A ball in a honey
Task number: 652
Put a steel ball with the mass m = 1g into a jar with honey. Drag force F that affects the box is directly proportional to its speed.
1) Figure out the maximum speed vmax which the ball can reach. .
2) Figure out the progression of the magnitude of the speed v(t) of the ball.
Note: We write only speed instead of the magnitude of the speed hereunder.
Hint 1 – Forces which affect the ball, the motion equation
At first decide which forces affect the ball and if their magnitude is going to change during the motion.
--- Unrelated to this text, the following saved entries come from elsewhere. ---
Lemma validated_run_labels (cfg : config.Config) w :
  config.Validate cfg = None →
  2 * config.SamplesPerSecond cfg <= max_int64 →
  config.BatchSize cfg <= max_int64 →
  boundedWorld w →
  ∃ b w0 r w' combos requests,
    NewBenchmarker cfg false w = Some (Ok b, w0)
    ∧ Run b w0 = Some (r, w')
    ∧ combine (config.Replication cfg) (config.ReplicationFactor cfg)
      = Some combos
    ∧ posted w' = posted w ++ requests
    ∧ Forall (λ p, ∃ timeSeries labelSet series,
                p.2 = [timeSeries]
                ∧ labelSet ∈ combos ∧ series ∈ pendingSeries w
                ∧ NoDup (prompb.Name <$> prompb.Labels timeSeries)
                ∧ ∀ name value,
                    prompb.mkLabel name value ∈ prompb.Labels timeSeries
                    ↔ labelSet !! name = Some value
                      ∨ (labelSet !! name = None
                         ∧ Metric series !! name = Some value))
        requests.
Proof.
  intros Hvalid Hfit Hbatch Hw.
  unfold config.Validate in Hvalid. repeat case_decide; try done.
  destruct (NewBenchmarker_live cfg w)
    as (b & w0 & Hnew & Hcfg & Hrw & Hranges & Hacq & Hposted & _).
  destruct (combine_total (config.Replication cfg)
              (config.ReplicationFactor cfg)) as (combos & Hcombos & _); [lia|].
  set (P := λ series : Series,
              len (Values series) < 2 ^ 62 ∧ series ∈ pendingSeries w).
  set (L := λ labels : gmap string string,
              ∃ labelSet series,
                labelSet ∈ combos ∧ series ∈ pendingSeries w
                ∧ labels = labelSet ∪ Metric series).
  destruct (Run_steps b (2 * config.SamplesPerSecond cfg) P L
              (labelledBy L)) with (w := w0)
    as (r & w' & Hrun & requests & Hp & Hreq).
  - unfold writerReady. rewrite Hrw. simpl. lia.
  - by intros series [? _].
  - intros series combos' labelSet [_ Hs]. rewrite Hcfg, Hcombos.
    intros [= <-] Hin. by exists labelSet, series.
  - apply labelledBy_refl.
  - apply labelledBy_trans.
  - intros w1 w2 _ Hp _ _. by apply labelledBy_frame.
  - intros lim n w1 e w2 _ Hwait. apply labelledBy_frame.
    by eapply (frame_WaitN posted), Hwait.
  - intros lim labels chunk entry w1 w2 r w3 Hl _.
    apply labelledBy_chunk; [|done]. unfold writerReady. rewrite Hrw. simpl. lia.
  - rewrite Hcfg. lia.
  - rewrite Hcfg. lia.
  - by rewrite Hcfg.
  - by rewrite Hcfg.
  - unfold answersSatisfy. rewrite Hranges. apply Forall_forall.
    intros o Ho. unfold boundedWorld, answersSatisfy in Hw.
    pose proof (proj1 (Forall_forall _ _) Hw o Ho) as Hb.
    destruct o as [e|e|e|e|status body data]; try done. simpl in *.
    apply Forall_forall. intros series Hs. split.
    + by apply (proj1 (Forall_forall _ _) Hb).
    + by eapply pendingSeries_answer.
  - exists b, w0, r, w', combos, requests.
    split; [done|]. split; [done|]. split; [done|].
    rewrite <- Hposted. split; [done|].
    eapply Forall_impl; [exact Hreq|]. simpl.
    intros p (timeSeries & labels & Hp2 & (labelSet & series & Hc & Hs & ->)
              & Hlabels).
    exists timeSeries, labelSet, series.
    destruct (labelPairs_spec (labelSet ∪ Metric series)) as [Hnodup Hmem].
    rewrite Hlabels. split; [done|]. split; [done|]. split; [done|].
    split; [done|]. intros name value.
    by rewrite Hmem, lookup_union_Some_raw.
Qed.

End Labels.

(** X16.  The labels of a live run.  On a configuration that [Validate]
    accepts, every request that the run posts carries one series whose
    labels come from one label set of [generateLabelCombinations] laid
    over the labels of one series that a range query returned: each
    replication label with the value of the label set, each other label
    of the series as it was, nothing else, and no label name twice.  On a
    shared name the replication label wins. *)
Theorem live_run_posts_replicated_labels `{GoRuntime}
    (cfg : config.Config) (w : World) :
  config.Validate cfg = None →
  2 * config.SamplesPerSecond cfg <= max_int64 →
  config.BatchSize cfg <= max_int64 →
  boundedWorld w →
  ∃ b w0 r w' combos requests,
    NewBenchmarker cfg false w = Some (Ok b, w0)
    ∧ Run b w0 = Some (r, w')
    ∧ combine (config.Replication cfg) (config.ReplicationFactor cfg)
      = Some combos
    ∧ posted w' = posted w ++ requests
    ∧ Forall (λ p, ∃ timeSeries labelSet series,
                p.2 = [timeSeries]
                ∧ labelSet ∈ combos ∧ series ∈ pendingSeries w
                ∧ NoDup (prompb.Name <$> prompb.Labels timeSeries)
                ∧ ∀ name value,
                    prompb.mkLabel name value ∈ prompb.Labels timeSeries
                    ↔ labelSet !! name = Some value
                      ∨ (labelSet !! name = None
                         ∧ Metric series !! name = Some value))
        requests.
Proof. apply validated_run_labels. Qed.

Lemma live_run_posts_replicated_labels_witness :
  let cfg := setDefaults (labelConfig [] 0) in
  let value := [anyFloat (S754_zero false); anyString "3.14"] in
  let series := mkSeries {[ "job" := "api" ]} [value] in
  let w := set_nameResponses [GetDecoded "success" "" ["up"]]
             (set_rangeResponses [GetDecoded "success" "" [series]]
                quietWorld) in
  ∃ b w0 r w' requests,
    @NewBenchmarker exampleRuntime cfg false w = Some (Ok b, w0)
    ∧ Run b w0 = Some (r, w')
    ∧ posted w' = requests
    ∧ Forall (λ p, ∃ timeSeries replica,
                p.2 = [timeSeries]
                ∧ prompb.mkLabel "benchmark_replica" replica
                  ∈ prompb.Labels timeSeries
                ∧ prompb.mkLabel "job" "api" ∈ prompb.Labels timeSeries)
        requests.
Proof.
  intros cfg value series w.
  destruct (@live_run_posts_replicated_labels exampleRuntime cfg w)
    as (b & w0 & r & w' & combos & requests & Hnew & Hrun & Hc & Hp & Hreq).
  - reflexivity.
  - unfold max_int64. simpl. lia.
  - unfold max_int64. simpl. lia.
  - repeat constructor.
  - exists b, w0, r, w', requests.
    split; [exact Hnew|]. split; [exact Hrun|]. split; [exact Hp|].
    vm_compute in Hc. injection Hc as <-.
    eapply Forall_impl; [exact Hreq|]. simpl.
    intros p (timeSeries & labelSet & series' & Hp2 & Hin & Hs & _ & Hmem).
    assert (Hseries : series' = series).
    { unfold pendingSeries in Hs. simpl in Hs.
      by apply list_elem_of_singleton in Hs. }
    subst series'.
    assert (Hreplica : ∃ replica,
              labelSet = {[ "benchmark_replica" := replica ]}).
    { apply elem_of_cons in Hin as [->|Hin]; [by eexists|].
      apply list_elem_of_singleton in Hin as ->. by eexists. }
    destruct Hreplica as [replica ->].
    exists timeSeries, replica. split; [exact Hp2|]. split.
    + apply Hmem. left. apply lookup_singleton_eq.
    + apply Hmem. right. split; [reflexivity|reflexivity].
Defined.

(** ** Runs in which nothing fails *)

Section Complete.
Context `{GoRuntime}.
Implicit Types (b : Benchmarker) (w : World) (rw : RemoteWriter)
  (lim : Limiter) (labels : gmap string string).

Lemma benign_step w w' :
  ctxErrs w' `suffix_of` ctxErrs w →
  waitResults w' `suffix_of` waitResults w →
  postResponses w' `suffix_of` postResponses w →
  benign w → benign w'.
Proof.
  intros [k1 H1] [k2 H2] [k3 H3] (Hc & Hw & Hp).
  rewrite H1 in Hc. rewrite H2 in Hw. rewrite H3 in Hp.
  apply Forall_app in Hc as [_ Hc]. apply Forall_app in Hw as [_ Hw].
  apply Forall_app in Hp as [_ Hp]. by split.
Qed.

Lemma valuesOf_app requests1 requests2 :
  valuesOf (requests1 ++ requests2)
  = valuesOf requests1 ++ valuesOf requests2.
Proof. apply bind_app. Qed.

Lemma WaitN_benign lim (n : Z) w :
  n <= burst lim → benign w →
  ∃ w1,
    WaitN lim n w = Some (None, w1)
    ∧ benign w1 ∧ posted w1 = posted w.
Proof.
  intros Hn (Hc & Hw & Hp). unfold WaitN, bind, recordAcquire.
  rewrite decide_False by lia. unfold nextWaitResult. cbn [waitResults set_acquired].
  assert (Hhd : hd None (waitResults w) = None).
  { destruct (waitResults w); [done|]. by apply Forall_cons in Hw as [? _]. }
  rewrite Hhd. eexists. split; [reflexivity|]. split; [|done].
  apply (benign_step w); simpl; [done|apply suffix_tl|done|by split].
Qed.

Lemma WriteSamples_benign rw labels (chunk : list (list any)) w :
  1 <= batchSize rw <= max_int64 →
  benign w → omap acceptedValue chunk ≠ [] →
  ∃ w' timeSeries,
    WriteSamples rw labels chunk w = Some (None, w')
    ∧ benign w'
    ∧ posted w' = posted w ++ [(endpoint rw, [timeSeries])]
    ∧ prompb.SValue <$> prompb.Samples timeSeries = omap acceptedValue chunk.
Proof.
  intros Hbs Hbenign Hne.
  destruct (WriteSamples_spec rw labels chunk w Hbs)
    as (r & w' & Hrun & _ & Hsome).
  destruct (Hsome Hne) as (timeSeries & _ & Hv & _ & Hr & Hp & Hresp).
  assert (Hok : batchError (postOutcome w 0) = None).
  { destruct Hbenign as (_ & _ & Hposts). unfold postOutcome.
    destruct (postResponses w) as [|o rest]; [done|].
    by apply Forall_cons in Hposts as [? _]. }
  assert (Hwire : reachesWire (postOutcome w 0) = true).
  { destruct (postOutcome w 0); try done. }
  rewrite Hok in Hr. rewrite Hwire in Hp. simpl in Hr. subst r.
  exists w', timeSeries. split; [done|]. split; [|by split].
  apply (benign_step w); [| | |done].
  - by rewrite (ctxErrs_WriteSamples _ _ _ _ _ _ Hrun).
  - by rewrite (frame_WriteSamples waitResults ltac:(done) ltac:(done)
                  ltac:(done) ltac:(done) ltac:(done) _ _ _ _ _ _ Hrun).
  - rewrite Hresp. apply suffix_tl.
Qed.

Section Sending.
Variables (b : Benchmarker) (rw : RemoteWriter).
Hypothesis b_writer : remoteWriter b = Some rw.
Hypothesis b_live : dryRun b = false.
Hypothesis rw_ready : 1 <= batchSize rw <= max_int64.

Lemma sendSamplesFrom_complete labels (values : list (list any)) lim :
  1 <= Burst lim <= max_int64 → len values < 2 ^ 62 →
  ∀ (fuel : nat) (i : Z) w,
    0 <= i → (i = 0 ∨ Burst lim <= i) →
    (length (drop (Z.to_nat i) values) <= fuel)%nat →
    benign w →
    Forall (λ chunk, omap acceptedValue chunk ≠ [])
      (chunks (Burst lim) (drop (Z.to_nat i) values)) →
    ∃ w' requests,
      sendSamplesFrom fuel b labels values lim i w = Some (None, w')
      ∧ benign w'
      ∧ posted w' = posted w ++ requests
      ∧ valuesOf requests = omap acceptedValue (drop (Z.to_nat i) values).
Proof.
  intros Hburst Hlen.
  induction fuel as [|fuel IH]; intros i w Hi Hmul Hfuel Hbenign Hchunks.
  - assert (Hge : len values <= i).
    { rewrite length_drop in Hfuel. unfold len. lia. }
    exists w, []. simpl. rewrite decide_False by lia.
    rewrite drop_ge by (unfold len in *; lia). by rewrite app_nil_r.
  - destruct (decide (i < len values)) as [Hlt|Hge].
    2:{ exists w, []. cbn [sendSamplesFrom].
        rewrite decide_False by lia.
        rewrite drop_ge by (unfold len in *; lia). by rewrite app_nil_r. }
    cbn [sendSamplesFrom]. rewrite decide_True by done.
    assert (Hadd : int_add i (Burst lim) = i + Burst lim).
    { apply wrap64_id. unfold in_int64, min_int64, max_int64 in *. lia. }
    rewrite Hadd.
    destruct (slice_chunk values i (Burst lim)) as [Hslice Hend]; [lia..|].
    rewrite Hslice.
    destruct (drop (Z.to_nat i) values) as [|x rest] eqn:Hdrop.
    { apply (f_equal length) in Hdrop. rewrite length_drop in Hdrop.
      unfold len in *. simpl in Hdrop. lia. }
    rewrite chunks_cons in Hchunks by lia.
    apply Forall_cons in Hchunks as [Hchunk Hchunks].
    set (chunk := take (Z.to_nat (Burst lim)) (x :: rest)) in *.
    assert (Hsize : 1 <= len chunk <= Burst lim).
    { subst chunk. unfold len in *. rewrite length_take. cbn [length]. lia. }
    unfold bind at 1.
    destruct (WaitN_benign lim (len chunk) w) as (w1 & -> & Hb1 & Hp1);
      [unfold Burst in *; lia|done|].
    unfold int_quot. rewrite !decide_False by lia.
    unfold bind at 1. cbn [logCall]. unfold bind at 1. rewrite b_writer.
    match goal with |- context [WriteSamples rw labels chunk ?w2] =>
      destruct (WriteSamples_benign rw labels chunk w2 rw_ready)
        as (w3 & timeSeries & -> & Hb3 & Hp3 & Hv3); [|done|]
    end.
    { apply (benign_step w1); simpl; done. }
    cbn [posted set_logs] in Hp3.
    assert (Hrest : drop (Z.to_nat (i + Burst lim)) values
                    = drop (Z.to_nat (Burst lim)) (x :: rest)).
    { rewrite <- Hdrop, drop_drop. f_equal. lia. }
    destruct (IH (i + Burst lim) w3) as (w' & requests & Hrun & Hb & Hp & Hv);
      [lia|lia| |done| |].
    { rewrite Hrest, length_drop. cbn [length] in *. lia. }
    { by rewrite Hrest. }
    exists w', ((endpoint rw, [timeSeries]) :: requests).
    split; [exact Hrun|]. split; [done|]. split.
    + rewrite Hp, Hp3, Hp1. by rewrite <- app_assoc.
    + unfold valuesOf in *. rewrite bind_cons. simpl. rewrite app_nil_r.
      rewrite Hv, Hv3, Hrest. rewrite <- omap_app. unfold chunk.
      by rewrite take_drop.
Qed.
Draw a picture.
How is the resultant of these forces going to change?
How is the acceleration and speed of the ball going to change?
Hint 2 – maximum speed
What is the resultant force in the moment when the ball reaches the maximum speed? Write the equation.
Hint 3 – The motion equation, behaviour of the magnitude of the speed v(t)
Look at the picture of the forces which affect the ball and write the motion equation for the ball.
COMPLETE SOLUTION
At first decide which forces affect the ball and if their magnitude is going to change during the motion.
Forces that affect the ball are 3:
\(\vec{F}_{D}\)...drag force
\(\vec{F}_{G}\)...the weight
\(\vec{B}\)...buoyancy force
Expression for the magnitude of previous forces:
FD = kv...grows together with speed
FG = mg...stays constant
B = Vρhg...stays constant
k...constant of the direct proportionality
g...acceleration of gravity with a value of 9.81 m·s-2
V...volume of the ball
ρh...density of honey
How is the magnitude of the resultant force, acceleration and speed of the ball being changed during the motion:
1. The speed of the ball equals zero at the beginning of the motion, and thus drag force equals zero. Due to the fact that the density of steel is bigger than the density of honey, the resultant force is directed downwards as well as the acceleration, and the speed of the ball increases.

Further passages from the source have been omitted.